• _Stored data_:

%%

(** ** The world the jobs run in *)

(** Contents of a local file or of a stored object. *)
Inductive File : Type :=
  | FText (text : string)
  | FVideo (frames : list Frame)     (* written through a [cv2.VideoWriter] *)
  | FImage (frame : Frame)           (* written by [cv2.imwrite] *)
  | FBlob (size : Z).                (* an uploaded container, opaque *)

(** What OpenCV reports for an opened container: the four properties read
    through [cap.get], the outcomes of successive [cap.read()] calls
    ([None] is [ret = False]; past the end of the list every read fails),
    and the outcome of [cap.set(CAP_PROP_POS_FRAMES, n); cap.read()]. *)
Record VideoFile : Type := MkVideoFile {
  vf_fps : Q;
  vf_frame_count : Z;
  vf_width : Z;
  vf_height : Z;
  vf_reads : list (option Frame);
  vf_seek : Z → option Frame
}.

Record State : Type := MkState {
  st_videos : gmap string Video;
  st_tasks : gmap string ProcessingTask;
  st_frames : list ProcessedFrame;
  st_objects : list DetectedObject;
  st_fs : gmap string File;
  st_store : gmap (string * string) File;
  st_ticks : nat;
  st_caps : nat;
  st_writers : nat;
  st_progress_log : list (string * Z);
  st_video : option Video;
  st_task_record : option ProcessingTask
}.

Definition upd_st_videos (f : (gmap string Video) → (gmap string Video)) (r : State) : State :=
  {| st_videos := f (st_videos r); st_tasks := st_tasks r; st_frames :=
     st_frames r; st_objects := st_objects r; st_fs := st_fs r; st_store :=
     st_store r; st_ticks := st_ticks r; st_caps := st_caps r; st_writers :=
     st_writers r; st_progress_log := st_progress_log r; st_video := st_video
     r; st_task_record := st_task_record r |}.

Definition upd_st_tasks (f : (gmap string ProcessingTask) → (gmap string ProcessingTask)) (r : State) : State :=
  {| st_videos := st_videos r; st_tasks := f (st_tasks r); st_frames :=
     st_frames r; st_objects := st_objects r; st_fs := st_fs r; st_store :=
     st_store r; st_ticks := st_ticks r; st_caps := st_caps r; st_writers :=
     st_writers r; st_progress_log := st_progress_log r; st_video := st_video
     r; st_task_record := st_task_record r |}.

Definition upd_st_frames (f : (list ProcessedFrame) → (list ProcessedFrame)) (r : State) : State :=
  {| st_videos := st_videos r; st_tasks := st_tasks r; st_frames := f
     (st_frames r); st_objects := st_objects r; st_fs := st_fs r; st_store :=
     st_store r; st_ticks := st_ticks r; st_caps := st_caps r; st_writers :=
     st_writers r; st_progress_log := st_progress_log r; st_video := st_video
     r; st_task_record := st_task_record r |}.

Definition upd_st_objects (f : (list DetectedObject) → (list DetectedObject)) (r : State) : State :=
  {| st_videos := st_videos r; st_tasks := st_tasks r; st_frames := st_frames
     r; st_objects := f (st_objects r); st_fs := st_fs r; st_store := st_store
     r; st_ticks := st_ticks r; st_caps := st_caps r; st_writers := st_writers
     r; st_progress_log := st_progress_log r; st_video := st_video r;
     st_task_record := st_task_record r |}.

%%
%%

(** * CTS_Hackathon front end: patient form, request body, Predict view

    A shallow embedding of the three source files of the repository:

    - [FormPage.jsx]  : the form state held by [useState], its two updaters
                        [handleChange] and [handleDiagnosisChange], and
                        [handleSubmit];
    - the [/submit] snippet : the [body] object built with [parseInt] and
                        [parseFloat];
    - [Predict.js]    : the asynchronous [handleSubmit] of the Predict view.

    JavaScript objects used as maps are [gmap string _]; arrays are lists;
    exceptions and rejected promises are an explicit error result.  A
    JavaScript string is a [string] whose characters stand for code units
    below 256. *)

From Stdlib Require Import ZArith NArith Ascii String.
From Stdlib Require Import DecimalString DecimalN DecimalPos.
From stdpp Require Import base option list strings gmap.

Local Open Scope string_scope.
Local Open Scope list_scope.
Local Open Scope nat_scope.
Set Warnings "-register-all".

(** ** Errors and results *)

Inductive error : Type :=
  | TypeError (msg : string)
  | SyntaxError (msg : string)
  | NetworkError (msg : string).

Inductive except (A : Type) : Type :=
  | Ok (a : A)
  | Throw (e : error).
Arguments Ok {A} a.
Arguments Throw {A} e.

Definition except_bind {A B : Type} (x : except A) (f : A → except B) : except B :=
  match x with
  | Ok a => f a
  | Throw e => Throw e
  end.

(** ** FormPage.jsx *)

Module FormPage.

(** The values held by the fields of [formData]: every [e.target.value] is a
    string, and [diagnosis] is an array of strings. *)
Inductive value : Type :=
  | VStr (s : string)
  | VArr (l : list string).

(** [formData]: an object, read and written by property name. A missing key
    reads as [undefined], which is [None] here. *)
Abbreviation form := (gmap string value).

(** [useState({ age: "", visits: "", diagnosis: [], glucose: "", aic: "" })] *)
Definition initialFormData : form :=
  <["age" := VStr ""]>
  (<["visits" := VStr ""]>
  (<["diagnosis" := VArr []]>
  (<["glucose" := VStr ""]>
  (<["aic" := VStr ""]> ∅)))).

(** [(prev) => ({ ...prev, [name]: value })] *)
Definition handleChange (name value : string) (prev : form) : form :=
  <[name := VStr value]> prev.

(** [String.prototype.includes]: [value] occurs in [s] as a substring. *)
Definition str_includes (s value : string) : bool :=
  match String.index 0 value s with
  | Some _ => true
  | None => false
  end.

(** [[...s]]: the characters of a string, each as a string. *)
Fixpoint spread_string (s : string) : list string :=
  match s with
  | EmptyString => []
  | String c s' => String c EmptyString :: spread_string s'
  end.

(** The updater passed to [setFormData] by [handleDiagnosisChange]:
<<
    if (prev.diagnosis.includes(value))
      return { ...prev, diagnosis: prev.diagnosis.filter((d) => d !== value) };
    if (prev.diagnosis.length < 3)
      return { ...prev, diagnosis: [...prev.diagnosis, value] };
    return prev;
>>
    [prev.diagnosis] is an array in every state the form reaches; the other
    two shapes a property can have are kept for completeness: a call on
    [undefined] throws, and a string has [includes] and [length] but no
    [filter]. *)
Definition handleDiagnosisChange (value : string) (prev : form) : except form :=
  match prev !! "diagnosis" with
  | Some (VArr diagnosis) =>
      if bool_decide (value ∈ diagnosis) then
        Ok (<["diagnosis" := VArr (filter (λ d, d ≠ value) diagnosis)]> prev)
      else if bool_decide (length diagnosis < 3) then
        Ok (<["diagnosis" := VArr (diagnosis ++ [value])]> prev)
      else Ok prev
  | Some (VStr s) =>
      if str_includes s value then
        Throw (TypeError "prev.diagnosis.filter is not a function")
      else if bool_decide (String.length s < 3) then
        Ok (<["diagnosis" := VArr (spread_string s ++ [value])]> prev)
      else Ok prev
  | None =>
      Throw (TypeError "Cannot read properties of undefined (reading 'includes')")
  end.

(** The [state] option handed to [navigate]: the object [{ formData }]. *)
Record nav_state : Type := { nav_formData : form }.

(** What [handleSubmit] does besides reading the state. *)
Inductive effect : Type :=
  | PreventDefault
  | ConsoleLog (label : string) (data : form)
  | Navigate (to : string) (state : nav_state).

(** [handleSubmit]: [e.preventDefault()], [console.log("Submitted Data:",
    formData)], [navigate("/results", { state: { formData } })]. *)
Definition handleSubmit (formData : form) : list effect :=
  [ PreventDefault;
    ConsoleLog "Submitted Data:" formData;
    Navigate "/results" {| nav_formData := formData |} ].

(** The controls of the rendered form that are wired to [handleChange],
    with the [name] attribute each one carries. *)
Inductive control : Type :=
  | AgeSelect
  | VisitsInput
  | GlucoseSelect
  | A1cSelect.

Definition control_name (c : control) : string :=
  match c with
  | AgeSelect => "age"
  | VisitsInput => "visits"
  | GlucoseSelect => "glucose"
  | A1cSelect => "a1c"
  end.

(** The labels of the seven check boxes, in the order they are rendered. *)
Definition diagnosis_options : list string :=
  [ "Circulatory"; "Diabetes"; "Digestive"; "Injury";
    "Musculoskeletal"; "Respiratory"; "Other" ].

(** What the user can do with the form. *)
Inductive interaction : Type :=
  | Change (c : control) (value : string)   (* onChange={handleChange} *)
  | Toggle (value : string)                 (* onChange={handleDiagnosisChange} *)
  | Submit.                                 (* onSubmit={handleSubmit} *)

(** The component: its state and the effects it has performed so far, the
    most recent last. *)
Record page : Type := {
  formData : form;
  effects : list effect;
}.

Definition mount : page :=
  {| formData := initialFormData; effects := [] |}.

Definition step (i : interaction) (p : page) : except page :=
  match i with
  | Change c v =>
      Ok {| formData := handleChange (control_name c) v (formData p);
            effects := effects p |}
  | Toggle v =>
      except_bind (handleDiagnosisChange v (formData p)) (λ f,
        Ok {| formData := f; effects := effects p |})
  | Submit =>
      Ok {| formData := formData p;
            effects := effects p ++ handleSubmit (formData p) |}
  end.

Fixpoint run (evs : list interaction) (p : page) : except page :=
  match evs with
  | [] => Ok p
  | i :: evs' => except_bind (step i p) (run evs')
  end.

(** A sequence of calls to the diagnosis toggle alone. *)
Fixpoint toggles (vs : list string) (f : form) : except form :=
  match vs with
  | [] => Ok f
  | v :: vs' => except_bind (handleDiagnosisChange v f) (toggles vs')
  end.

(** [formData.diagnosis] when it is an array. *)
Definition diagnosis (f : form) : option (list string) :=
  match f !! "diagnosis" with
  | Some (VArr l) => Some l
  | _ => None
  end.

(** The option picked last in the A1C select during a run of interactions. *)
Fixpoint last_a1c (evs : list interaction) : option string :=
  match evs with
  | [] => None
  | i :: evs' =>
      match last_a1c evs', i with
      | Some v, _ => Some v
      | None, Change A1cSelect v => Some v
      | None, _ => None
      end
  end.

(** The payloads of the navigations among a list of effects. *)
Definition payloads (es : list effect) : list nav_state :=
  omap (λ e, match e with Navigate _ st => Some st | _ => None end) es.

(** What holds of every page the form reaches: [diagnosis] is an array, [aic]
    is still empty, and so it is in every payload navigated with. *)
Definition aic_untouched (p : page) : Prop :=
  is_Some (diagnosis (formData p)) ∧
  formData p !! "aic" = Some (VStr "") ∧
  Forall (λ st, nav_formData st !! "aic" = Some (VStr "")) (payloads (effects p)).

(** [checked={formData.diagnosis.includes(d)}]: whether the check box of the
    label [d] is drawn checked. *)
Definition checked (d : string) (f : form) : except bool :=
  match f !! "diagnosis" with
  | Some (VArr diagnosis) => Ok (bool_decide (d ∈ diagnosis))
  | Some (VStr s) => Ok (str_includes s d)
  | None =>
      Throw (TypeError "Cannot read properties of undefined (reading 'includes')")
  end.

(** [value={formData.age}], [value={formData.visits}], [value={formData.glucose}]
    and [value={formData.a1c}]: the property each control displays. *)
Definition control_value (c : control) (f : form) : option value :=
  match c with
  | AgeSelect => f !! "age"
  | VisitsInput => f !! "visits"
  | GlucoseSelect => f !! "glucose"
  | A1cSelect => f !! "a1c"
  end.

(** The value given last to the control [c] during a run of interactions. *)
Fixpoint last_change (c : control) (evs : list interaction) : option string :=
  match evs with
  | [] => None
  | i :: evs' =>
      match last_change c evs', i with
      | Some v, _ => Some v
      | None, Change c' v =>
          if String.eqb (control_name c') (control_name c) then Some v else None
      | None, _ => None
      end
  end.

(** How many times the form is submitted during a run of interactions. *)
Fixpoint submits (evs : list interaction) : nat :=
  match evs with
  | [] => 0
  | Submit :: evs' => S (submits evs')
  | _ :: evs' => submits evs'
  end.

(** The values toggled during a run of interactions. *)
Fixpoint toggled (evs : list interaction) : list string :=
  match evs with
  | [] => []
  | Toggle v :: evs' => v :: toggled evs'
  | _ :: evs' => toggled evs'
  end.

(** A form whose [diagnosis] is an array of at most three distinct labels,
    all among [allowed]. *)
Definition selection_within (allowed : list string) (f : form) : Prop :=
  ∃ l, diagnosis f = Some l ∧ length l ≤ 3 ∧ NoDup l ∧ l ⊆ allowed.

%%

Given the records above, reproduce precisely and only the lines between the line holding "Definition mount : page" and the line holding "except_bind (handleDiagnosisChange v (formData", inclusive.

• _RESPONSE AREA_:
Definition mount : page :=
  {| formData := initialFormData; effects := [] |}.

Definition step (i : interaction) (p : page) : except page :=
  match i with
  | Change c v =>
      Ok {| formData := handleChange (control_name c) v (formData p);
            effects := effects p |}
  | Toggle v =>
      except_bind (handleDiagnosisChange v (formData p)) (λ f,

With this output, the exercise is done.